• _Goal of the exercise_: After repeating the line containing "getTuple baseTypes m parentEntityKey", stop; until then, repeat each line of the listing below exactly, starting with the first.

BEGIN

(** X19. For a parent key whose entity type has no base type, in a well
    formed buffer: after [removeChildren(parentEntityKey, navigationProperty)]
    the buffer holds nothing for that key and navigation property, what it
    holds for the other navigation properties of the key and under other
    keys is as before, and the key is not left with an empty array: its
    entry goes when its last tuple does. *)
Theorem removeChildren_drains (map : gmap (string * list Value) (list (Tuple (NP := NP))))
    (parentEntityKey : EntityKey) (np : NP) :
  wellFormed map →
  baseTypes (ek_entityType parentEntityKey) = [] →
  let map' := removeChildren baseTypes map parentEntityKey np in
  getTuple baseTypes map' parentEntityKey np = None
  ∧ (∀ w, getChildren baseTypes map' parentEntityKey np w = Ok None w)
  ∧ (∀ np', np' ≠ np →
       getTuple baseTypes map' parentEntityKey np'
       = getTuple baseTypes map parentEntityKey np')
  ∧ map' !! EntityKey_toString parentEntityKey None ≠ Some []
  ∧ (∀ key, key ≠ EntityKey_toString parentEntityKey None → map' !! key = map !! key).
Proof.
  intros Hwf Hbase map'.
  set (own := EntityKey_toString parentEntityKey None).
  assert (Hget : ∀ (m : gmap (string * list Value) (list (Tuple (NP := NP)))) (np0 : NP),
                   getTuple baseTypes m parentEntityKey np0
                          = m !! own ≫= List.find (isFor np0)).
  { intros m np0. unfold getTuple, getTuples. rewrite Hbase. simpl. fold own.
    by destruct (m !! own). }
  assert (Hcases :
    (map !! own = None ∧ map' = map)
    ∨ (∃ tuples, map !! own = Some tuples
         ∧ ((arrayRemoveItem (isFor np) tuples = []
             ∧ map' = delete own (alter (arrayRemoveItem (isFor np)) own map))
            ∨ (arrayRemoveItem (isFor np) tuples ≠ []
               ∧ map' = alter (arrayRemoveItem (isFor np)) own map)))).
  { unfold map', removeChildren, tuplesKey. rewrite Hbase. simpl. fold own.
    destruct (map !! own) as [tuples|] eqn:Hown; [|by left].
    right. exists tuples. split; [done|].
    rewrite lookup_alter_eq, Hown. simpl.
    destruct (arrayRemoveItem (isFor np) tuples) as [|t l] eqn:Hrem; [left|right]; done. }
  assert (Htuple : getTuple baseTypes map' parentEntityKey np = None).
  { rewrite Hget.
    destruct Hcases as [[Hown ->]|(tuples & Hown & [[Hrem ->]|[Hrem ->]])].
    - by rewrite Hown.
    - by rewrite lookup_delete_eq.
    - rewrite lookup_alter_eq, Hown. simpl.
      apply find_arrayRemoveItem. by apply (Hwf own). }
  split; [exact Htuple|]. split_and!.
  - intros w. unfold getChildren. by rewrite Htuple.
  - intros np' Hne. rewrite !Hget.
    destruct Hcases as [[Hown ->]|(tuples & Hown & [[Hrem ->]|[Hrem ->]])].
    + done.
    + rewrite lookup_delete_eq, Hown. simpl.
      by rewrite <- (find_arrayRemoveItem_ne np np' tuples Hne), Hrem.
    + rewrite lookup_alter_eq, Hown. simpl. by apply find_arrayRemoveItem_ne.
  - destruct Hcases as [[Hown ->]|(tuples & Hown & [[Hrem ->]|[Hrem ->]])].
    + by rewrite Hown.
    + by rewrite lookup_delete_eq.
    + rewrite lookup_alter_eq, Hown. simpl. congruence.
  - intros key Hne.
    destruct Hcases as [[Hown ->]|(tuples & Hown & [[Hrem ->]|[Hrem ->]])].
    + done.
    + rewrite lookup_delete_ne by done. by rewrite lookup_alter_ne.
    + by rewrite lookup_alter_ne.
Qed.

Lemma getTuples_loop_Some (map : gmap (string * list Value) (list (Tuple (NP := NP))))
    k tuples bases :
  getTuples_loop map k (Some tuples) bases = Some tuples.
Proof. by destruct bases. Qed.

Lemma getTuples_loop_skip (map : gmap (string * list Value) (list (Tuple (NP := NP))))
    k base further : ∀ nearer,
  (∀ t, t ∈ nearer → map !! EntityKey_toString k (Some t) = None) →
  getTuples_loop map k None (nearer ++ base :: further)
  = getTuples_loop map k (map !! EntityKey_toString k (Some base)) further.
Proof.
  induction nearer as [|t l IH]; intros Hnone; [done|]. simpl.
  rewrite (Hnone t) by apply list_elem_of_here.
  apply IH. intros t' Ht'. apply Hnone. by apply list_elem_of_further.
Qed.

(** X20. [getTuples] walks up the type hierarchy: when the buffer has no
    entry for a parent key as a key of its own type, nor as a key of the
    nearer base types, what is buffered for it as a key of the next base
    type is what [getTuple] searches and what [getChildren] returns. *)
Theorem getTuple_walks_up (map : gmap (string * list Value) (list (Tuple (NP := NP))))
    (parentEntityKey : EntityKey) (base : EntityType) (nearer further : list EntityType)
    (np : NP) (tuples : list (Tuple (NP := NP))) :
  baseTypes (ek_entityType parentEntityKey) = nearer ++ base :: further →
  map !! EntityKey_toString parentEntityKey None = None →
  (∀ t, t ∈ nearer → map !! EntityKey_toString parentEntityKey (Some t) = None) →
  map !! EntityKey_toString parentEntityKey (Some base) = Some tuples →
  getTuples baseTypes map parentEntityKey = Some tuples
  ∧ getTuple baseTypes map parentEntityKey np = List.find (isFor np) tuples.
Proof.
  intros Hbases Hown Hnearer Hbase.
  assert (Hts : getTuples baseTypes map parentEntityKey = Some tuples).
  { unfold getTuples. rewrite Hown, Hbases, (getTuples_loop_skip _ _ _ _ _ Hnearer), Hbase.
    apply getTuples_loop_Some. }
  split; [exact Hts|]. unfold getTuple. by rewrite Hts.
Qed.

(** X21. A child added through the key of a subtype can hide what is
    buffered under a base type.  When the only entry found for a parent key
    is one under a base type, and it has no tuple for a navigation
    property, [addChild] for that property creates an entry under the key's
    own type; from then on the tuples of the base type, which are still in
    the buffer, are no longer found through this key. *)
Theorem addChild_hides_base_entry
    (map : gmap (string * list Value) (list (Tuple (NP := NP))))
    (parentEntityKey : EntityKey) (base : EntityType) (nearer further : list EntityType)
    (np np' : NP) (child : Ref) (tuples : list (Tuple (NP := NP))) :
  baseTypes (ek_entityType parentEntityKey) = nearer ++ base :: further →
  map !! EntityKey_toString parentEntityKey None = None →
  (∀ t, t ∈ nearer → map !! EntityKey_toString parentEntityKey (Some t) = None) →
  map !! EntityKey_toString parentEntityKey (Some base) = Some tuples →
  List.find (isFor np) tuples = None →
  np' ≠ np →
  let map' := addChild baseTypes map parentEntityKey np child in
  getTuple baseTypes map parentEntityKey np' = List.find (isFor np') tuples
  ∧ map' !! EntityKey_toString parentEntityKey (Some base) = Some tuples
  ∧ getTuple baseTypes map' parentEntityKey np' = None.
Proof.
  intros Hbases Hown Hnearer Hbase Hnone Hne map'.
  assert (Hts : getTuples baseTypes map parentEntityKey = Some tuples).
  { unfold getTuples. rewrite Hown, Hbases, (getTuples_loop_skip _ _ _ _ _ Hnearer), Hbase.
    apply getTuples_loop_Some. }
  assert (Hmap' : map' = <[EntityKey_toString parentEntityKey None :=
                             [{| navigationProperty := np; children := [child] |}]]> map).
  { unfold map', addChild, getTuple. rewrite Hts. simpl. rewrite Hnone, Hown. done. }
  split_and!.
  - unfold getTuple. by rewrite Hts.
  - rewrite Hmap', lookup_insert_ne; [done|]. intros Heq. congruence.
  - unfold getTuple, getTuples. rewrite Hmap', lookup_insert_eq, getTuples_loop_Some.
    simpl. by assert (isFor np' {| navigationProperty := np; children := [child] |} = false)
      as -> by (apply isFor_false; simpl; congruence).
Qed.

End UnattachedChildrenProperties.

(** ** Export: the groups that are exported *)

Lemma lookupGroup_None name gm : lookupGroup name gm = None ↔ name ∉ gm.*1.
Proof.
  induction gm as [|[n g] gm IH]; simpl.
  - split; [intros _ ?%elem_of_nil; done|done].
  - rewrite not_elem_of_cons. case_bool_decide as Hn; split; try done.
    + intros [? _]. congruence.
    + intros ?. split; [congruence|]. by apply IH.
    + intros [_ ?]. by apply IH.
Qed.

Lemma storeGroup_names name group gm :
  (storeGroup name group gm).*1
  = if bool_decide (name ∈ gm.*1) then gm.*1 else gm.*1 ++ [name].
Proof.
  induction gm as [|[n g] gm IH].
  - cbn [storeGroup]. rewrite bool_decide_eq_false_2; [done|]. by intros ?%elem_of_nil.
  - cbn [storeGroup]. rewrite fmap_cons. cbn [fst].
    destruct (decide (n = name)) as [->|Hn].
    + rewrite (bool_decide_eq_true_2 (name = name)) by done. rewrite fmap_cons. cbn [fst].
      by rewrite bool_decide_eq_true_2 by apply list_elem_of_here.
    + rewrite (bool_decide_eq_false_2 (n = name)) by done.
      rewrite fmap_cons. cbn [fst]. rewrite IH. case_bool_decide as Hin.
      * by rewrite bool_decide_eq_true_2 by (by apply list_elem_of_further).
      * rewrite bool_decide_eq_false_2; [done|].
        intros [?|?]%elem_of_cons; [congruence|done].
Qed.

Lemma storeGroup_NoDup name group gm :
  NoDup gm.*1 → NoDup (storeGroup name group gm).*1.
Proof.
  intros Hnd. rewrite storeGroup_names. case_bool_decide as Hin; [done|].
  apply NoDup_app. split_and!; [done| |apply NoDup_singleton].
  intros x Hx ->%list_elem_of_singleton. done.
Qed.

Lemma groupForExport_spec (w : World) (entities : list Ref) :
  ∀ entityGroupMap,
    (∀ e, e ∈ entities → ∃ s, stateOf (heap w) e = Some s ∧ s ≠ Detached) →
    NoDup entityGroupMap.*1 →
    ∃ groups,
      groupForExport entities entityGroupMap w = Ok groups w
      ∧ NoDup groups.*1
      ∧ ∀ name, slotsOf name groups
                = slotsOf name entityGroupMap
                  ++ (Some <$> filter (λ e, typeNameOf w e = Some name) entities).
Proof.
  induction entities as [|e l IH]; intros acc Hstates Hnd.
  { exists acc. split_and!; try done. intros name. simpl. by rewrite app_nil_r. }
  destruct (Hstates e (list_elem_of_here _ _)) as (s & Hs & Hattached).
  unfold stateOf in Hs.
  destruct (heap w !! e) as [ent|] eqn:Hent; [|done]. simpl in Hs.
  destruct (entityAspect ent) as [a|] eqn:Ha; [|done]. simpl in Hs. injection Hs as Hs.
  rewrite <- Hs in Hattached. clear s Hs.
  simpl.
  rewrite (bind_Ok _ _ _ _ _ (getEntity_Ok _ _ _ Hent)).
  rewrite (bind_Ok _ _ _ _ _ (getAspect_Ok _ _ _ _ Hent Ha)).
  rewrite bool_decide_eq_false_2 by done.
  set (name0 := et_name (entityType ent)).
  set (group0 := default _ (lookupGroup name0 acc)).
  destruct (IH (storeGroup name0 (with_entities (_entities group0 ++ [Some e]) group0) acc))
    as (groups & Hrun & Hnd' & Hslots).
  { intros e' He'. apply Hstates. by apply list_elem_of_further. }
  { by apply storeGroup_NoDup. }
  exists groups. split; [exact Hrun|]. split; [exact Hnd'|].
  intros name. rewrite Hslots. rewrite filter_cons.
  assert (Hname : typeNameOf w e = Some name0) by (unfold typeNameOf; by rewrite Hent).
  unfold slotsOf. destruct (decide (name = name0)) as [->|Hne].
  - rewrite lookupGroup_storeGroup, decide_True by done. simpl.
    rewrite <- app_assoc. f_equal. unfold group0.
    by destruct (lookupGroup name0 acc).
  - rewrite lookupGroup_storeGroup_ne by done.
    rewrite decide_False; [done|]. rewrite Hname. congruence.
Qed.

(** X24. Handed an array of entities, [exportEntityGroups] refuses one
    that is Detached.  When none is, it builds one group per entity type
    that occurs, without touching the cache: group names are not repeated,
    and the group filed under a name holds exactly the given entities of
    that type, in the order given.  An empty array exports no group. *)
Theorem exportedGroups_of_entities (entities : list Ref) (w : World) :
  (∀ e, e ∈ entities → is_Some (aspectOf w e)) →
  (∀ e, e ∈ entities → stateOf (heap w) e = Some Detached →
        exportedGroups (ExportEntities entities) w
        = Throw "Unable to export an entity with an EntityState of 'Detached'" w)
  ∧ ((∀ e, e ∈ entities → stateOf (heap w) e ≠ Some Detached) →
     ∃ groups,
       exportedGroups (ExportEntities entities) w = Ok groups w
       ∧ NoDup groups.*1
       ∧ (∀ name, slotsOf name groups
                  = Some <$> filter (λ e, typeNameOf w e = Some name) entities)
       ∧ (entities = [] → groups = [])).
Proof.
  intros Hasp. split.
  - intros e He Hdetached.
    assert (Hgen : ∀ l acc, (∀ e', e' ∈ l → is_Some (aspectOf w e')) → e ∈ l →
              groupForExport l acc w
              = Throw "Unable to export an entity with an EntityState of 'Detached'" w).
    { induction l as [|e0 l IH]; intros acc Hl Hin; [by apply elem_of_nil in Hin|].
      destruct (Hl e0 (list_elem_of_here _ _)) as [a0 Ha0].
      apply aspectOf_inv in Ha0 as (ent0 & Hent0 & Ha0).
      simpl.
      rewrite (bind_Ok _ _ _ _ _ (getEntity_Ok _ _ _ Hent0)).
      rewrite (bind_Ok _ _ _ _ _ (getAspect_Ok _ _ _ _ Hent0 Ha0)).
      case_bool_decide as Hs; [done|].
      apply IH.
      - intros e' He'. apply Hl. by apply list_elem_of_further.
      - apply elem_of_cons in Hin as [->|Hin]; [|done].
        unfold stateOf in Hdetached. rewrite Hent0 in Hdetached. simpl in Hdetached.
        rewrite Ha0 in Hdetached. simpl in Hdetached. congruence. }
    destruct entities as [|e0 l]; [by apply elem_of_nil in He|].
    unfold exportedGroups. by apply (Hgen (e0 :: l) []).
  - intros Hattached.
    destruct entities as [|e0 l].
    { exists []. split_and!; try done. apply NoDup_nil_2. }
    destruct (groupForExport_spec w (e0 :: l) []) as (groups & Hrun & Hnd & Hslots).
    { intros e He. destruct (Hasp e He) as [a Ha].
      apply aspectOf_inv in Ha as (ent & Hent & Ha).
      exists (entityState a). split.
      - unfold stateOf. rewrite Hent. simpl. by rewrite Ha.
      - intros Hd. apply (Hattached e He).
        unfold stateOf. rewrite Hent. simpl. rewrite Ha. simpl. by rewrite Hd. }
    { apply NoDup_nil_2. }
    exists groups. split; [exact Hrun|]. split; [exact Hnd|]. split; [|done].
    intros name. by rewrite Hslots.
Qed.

END

• _Written response_:
(** X19. For a parent key whose entity type has no base type, in a well
    formed buffer: after [removeChildren(parentEntityKey, navigationProperty)]
    the buffer holds nothing for that key and navigation property, what it
    holds for the other navigation properties of the key and under other
    keys is as before, and the key is not left with an empty array: its
    entry goes when its last tuple does. *)
Theorem removeChildren_drains (map : gmap (string * list Value) (list (Tuple (NP := NP))))
    (parentEntityKey : EntityKey) (np : NP) :
  wellFormed map →
  baseTypes (ek_entityType parentEntityKey) = [] →
  let map' := removeChildren baseTypes map parentEntityKey np in
  getTuple baseTypes map' parentEntityKey np = None
  ∧ (∀ w, getChildren baseTypes map' parentEntityKey np w = Ok None w)
  ∧ (∀ np', np' ≠ np →
       getTuple baseTypes map' parentEntityKey np'
       = getTuple baseTypes map parentEntityKey np')
  ∧ map' !! EntityKey_toString parentEntityKey None ≠ Some []
  ∧ (∀ key, key ≠ EntityKey_toString parentEntityKey None → map' !! key = map !! key).
Proof.
  intros Hwf Hbase map'.
  set (own := EntityKey_toString parentEntityKey None).
  assert (Hget : ∀ (m : gmap (string * list Value) (list (Tuple (NP := NP)))) (np0 : NP),
                   getTuple baseTypes m parentEntityKey np0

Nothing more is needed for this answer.